> [TRY IT]
Every line below from the one containing "let c := c <| syslog_udp_addr" through the one containing "let c := c <| enable_udp" must be transcribed exactly. Omit all lines outside that stretch.

(THE DATA begins)

(* ===== verification/Config.v ===== *)
(** * src/include/netmon/config.hpp, src/src/config.cpp: the configuration

    The configuration record with its defaults, the loader of the indented
    [key: value] file and the environment overrides.  The file system and the
    environment are the functions [read_file] and [getenv]. *)

From S2P Require Import Prelude Utils.

Record Config := mkConfig {
  http_addr : bytes;
  syslog_udp_addr : bytes;
  syslog_tcp_addr : bytes;
  enable_udp : bool;
  enable_tcp : bool;
  device_online_ttl_seconds : Z;
  device_idle_ttl_seconds : Z;
  device_keep_ttl_seconds : Z;
  max_events : Z;
  max_attack_events : Z;
  max_traffic_points_per_device : Z;
  traffic_rate_hold_seconds : Z;
  storage_mode : bytes;
  enable_debug_file_log : bool;
  debug_log_path : bytes;
  debug_log_max_mb : Z;
  sqlite_path : bytes;
  sqlite_retention_days : Z;
  sqlite_max_db_mb : Z;
  sqlite_max_events : Z;
  sqlite_max_traffic_points_per_device : Z;
  sqlite_vacuum_on_start : bool;
  prometheus_enabled : bool;
  prometheus_path : bytes;
  prometheus_include_device_labels : bool;
  prometheus_device_label_mode : bytes;
  bind_lan_only : bool;
  dashboard_token : bytes;
  trusted_router_ips : list bytes;
  max_syslog_line_length : Z;
  web_root : bytes
}.

#[export] Instance Config_eta : Eta Config := fun c =>
  mkConfig (http_addr c) (syslog_udp_addr c) (syslog_tcp_addr c) (enable_udp c) (enable_tcp c)
    (device_online_ttl_seconds c) (device_idle_ttl_seconds c) (device_keep_ttl_seconds c)
    (max_events c) (max_attack_events c) (max_traffic_points_per_device c)
    (traffic_rate_hold_seconds c) (storage_mode c) (enable_debug_file_log c) (debug_log_path c)
    (debug_log_max_mb c) (sqlite_path c) (sqlite_retention_days c) (sqlite_max_db_mb c)
    (sqlite_max_events c) (sqlite_max_traffic_points_per_device c) (sqlite_vacuum_on_start c)
    (prometheus_enabled c) (prometheus_path c) (prometheus_include_device_labels c)
    (prometheus_device_label_mode c) (bind_lan_only c) (dashboard_token c)
    (trusted_router_ips c) (max_syslog_line_length c) (web_root c).

Definition default_Config : Config :=
  mkConfig "0.0.0.0:8080" "0.0.0.0:1514" "0.0.0.0:1514" true false
    180 600 3600 2000 1000 60 75
    "memory" false "./netmon-debug.log" 10 "./openwrt-netmon-lite.db" 7 128 50000 2016 false
    false "/metrics" false "mac_hash"
    true [] [] 4096 "./web/static".

(** ** [applyValue]: one [key: value] pair of a section *)

Definition apply_server (config : Config) (key value : bytes) : Config :=
  if decide (key = "http_addr") then config <| http_addr := value |>
  else if decide (key = "syslog_udp_addr") then config <| syslog_udp_addr := value |>
  else if decide (key = "syslog_tcp_addr") then config <| syslog_tcp_addr := value |>
  else if decide (key = "enable_udp") then
    config <| enable_udp := parseBool value (enable_udp config) |>
  else if decide (key = "enable_tcp") then
    config <| enable_tcp := parseBool value (enable_tcp config) |>
  else config.

Definition apply_state (config : Config) (key value : bytes) : Config :=
  if decide (key = "device_online_ttl_seconds") then
    config <| device_online_ttl_seconds := parseInt value (device_online_ttl_seconds config) |>
  else if decide (key = "device_idle_ttl_seconds") then
    config <| device_idle_ttl_seconds := parseInt value (device_idle_ttl_seconds config) |>
  else if decide (key = "device_keep_ttl_seconds") then
    config <| device_keep_ttl_seconds := parseInt value (device_keep_ttl_seconds config) |>
  else if decide (key = "max_events") then
    config <| max_events := parseUint64 value (max_events config) |>
  else if decide (key = "max_attack_events") then
    config <| max_attack_events := parseUint64 value (max_attack_events config) |>
  else if decide (key = "max_traffic_points_per_device") then
    config <| max_traffic_points_per_device :=
      parseUint64 value (max_traffic_points_per_device config) |>
  else if decide (key = "traffic_rate_hold_seconds") then
    config <| traffic_rate_hold_seconds := parseInt value (traffic_rate_hold_seconds config) |>
  else config.

Definition apply_storage (config : Config) (key value : bytes) : Config :=
  if decide (key = "mode") then config <| storage_mode := value |>
  else if decide (key = "enable_debug_file_log") then
    config <| enable_debug_file_log := parseBool value (enable_debug_file_log config) |>
  else if decide (key = "debug_log_path") then config <| debug_log_path := value |>
  else if decide (key = "debug_log_max_mb") then
    config <| debug_log_max_mb := parseInt value (debug_log_max_mb config) |>
  else config.

Definition apply_sqlite (config : Config) (key value : bytes) : Config :=
  if decide (key = "path") then config <| sqlite_path := value |>
  else if decide (key = "retention_days") then
    config <| sqlite_retention_days := parseInt value (sqlite_retention_days config) |>
  else if decide (key = "max_db_mb") then
    config <| sqlite_max_db_mb := parseInt value (sqlite_max_db_mb config) |>
  else if decide (key = "max_events") then
    config <| sqlite_max_events := parseUint64 value (sqlite_max_events config) |>
  else if decide (key = "max_traffic_points_per_device") then
    config <| sqlite_max_traffic_points_per_device :=
      parseUint64 value (sqlite_max_traffic_points_per_device config) |>
  else if decide (key = "vacuum_on_start") then
    config <| sqlite_vacuum_on_start := parseBool value (sqlite_vacuum_on_start config) |>
  else config.

(** [value.empty() || value.front() == '/' ? value : "/" + value]. *)
Definition with_slash (value : bytes) : bytes :=
  match value with
  | [] => []
  | c :: _ => if decide (c = "/"%char) then value else "/"%char :: value
  end.

Definition apply_metrics (config : Config) (key value : bytes) : Config :=
  if decide (key = "prometheus_enabled") then
    config <| prometheus_enabled := parseBool value (prometheus_enabled config) |>
  else if decide (key = "prometheus_path") then config <| prometheus_path := with_slash value |>
  else if decide (key = "include_device_labels") then
    config <| prometheus_include_device_labels :=
      parseBool value (prometheus_include_device_labels config) |>
  else if decide (key = "device_label_mode") then
    config <| prometheus_device_label_mode := value |>
  else config.

Definition apply_security (config : Config) (key value : bytes) : Config :=
  if decide (key = "bind_lan_only") then
    config <| bind_lan_only := parseBool value (bind_lan_only config) |>
  else if decide (key = "dashboard_token") then config <| dashboard_token := value |>
  else if decide (key = "max_syslog_line_length") then
    config <| max_syslog_line_length := parseUint64 value (max_syslog_line_length config) |>
  else config.

Definition applyValue (config : Config) (section key raw_value : bytes) : Config :=
  let value := stripQuotes (stripInlineComment raw_value) in
  if decide (section = "server") then apply_server config key value
  else if decide (section = "state") then apply_state config key value
  else if decide (section = "storage") then apply_storage config key value
  else if decide (section = "storage.sqlite") then apply_sqlite config key value
  else if decide (section = "metrics") then apply_metrics config key value
  else if decide (section = "security") then apply_security config key value
  else if decide (section = "web") then
    if decide (key = "root") then config <| web_root := value |> else config
  else config.

(** ** The loader *)

Definition sectionPath (stack : list (Z * bytes)) : bytes := join "."%char stack.*2.

Definition leadingSpaces (line : bytes) : Z :=
  Z.of_nat (length (take_while (fun ch => bool_decide (ch = c_space)) line)).

(** [while (!stack.empty() && indent <= stack.back().first) stack.pop_back();] *)
Definition popSectionsAtOrAbove (stack : list (Z * bytes)) (indent : Z) : list (Z * bytes) :=
  rdrop_while (fun entry => indent <=? entry.1) stack.

(** The variables of the loop over the lines. *)
Record Loader := mkLoader {
  ld_config : Config;
  ld_list_key : bytes;
  ld_stack : list (Z * bytes)
}.

#[export] Instance Loader_eta : Eta Loader := fun l =>
  mkLoader (ld_config l) (ld_list_key l) (ld_stack l).

Definition trusted_key : bytes := "security.trusted_router_ips".

Definition loadLine (l : Loader) (line : bytes) : Loader :=
  let indent := leadingSpaces line in
  let text := stripInlineComment line in
  if decide (text = []) then l
  else if starts_with "-" text then
    if decide (ld_list_key l = trusted_key) then
      let item := stripQuotes (stripInlineComment (trim (drop 1 text))) in
      if decide (item = []) then l
      else l <| ld_config := (ld_config l)
               <| trusted_router_ips := trusted_router_ips (ld_config l) ++ [item] |> |>
    else l
  else
    match find_char ":"%char text with
    | None => l
    | Some colon =>
        let key := trim (take colon text) in
        let value := trim (drop (S colon) text) in
        let stack := popSectionsAtOrAbove (ld_stack l) indent in
        let section := sectionPath stack in
        if decide (section = "security" /\ key = "trusted_router_ips" /\ value = []) then
          mkLoader ((ld_config l) <| trusted_router_ips := [] |>) trusted_key stack
        else if decide (value = []) then
          mkLoader (ld_config l) [] (stack ++ [(indent, key)])
        else mkLoader (applyValue (ld_config l) section key value) [] stack
    end.

(** The lines [std::getline] delivers: cut at line feeds, without an empty last
    piece. *)
Definition getlines (content : bytes) : list bytes :=
  let pieces := split content c_nl in
  match last pieces with
  | Some [] => take (length pieces - 1) pieces
  | _ => pieces
  end.

(** ** Environment overrides *)

Section Environment.
Context (getenv : bytes -> option bytes).

Definition setIfEnv (name value : bytes) : bytes := default value (getenv name).

Definition setBoolIfEnv (name : bytes) (value : bool) : bool :=
  match getenv name with Some env => parseBool env value | None => value end.

Definition setIntIfEnv (name : bytes) (value : Z) : Z :=
  match getenv name with Some env => parseInt env value | None => value end.

Definition setSizeIfEnv (name : bytes) (value : Z) : Z :=
  match getenv name with Some env => parseUint64 env value | None => value end.

(** The assignments of [applyEnvironmentOverrides], in their order, in five groups. *)
Definition env_server (c : Config) : Config :=
  let c := c <| http_addr := setIfEnv "NETMON_HTTP_ADDR" (http_addr c) |> in
  let c := c <| syslog_udp_addr := setIfEnv "NETMON_SYSLOG_UDP_ADDR" (syslog_udp_addr c) |> in
  let c := c <| syslog_tcp_addr := setIfEnv "NETMON_SYSLOG_TCP_ADDR" (syslog_tcp_addr c) |> in
  let c := c <| enable_udp := setBoolIfEnv "NETMON_ENABLE_UDP" (enable_udp c) |> in
  c <| enable_tcp := setBoolIfEnv "NETMON_ENABLE_TCP" (enable_tcp c) |>.

Definition env_paths (c : Config) : Config :=
  let c := c <| dashboard_token := setIfEnv "NETMON_DASHBOARD_TOKEN" (dashboard_token c) |> in
  let c := c <| web_root := setIfEnv "NETMON_WEB_ROOT" (web_root c) |> in
  let c := c <| storage_mode := setIfEnv "NETMON_STORAGE_MODE" (storage_mode c) |> in
  c <| sqlite_path := setIfEnv "NETMON_SQLITE_PATH" (sqlite_path c) |>.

(THE DATA ends)

> [EXERCISE ANSWER]
  let c := c <| syslog_udp_addr := setIfEnv "NETMON_SYSLOG_UDP_ADDR" (syslog_udp_addr c) |> in
  let c := c <| syslog_tcp_addr := setIfEnv "NETMON_SYSLOG_TCP_ADDR" (syslog_tcp_addr c) |> in
  let c := c <| enable_udp := setBoolIfEnv "NETMON_ENABLE_UDP" (enable_udp c) |> in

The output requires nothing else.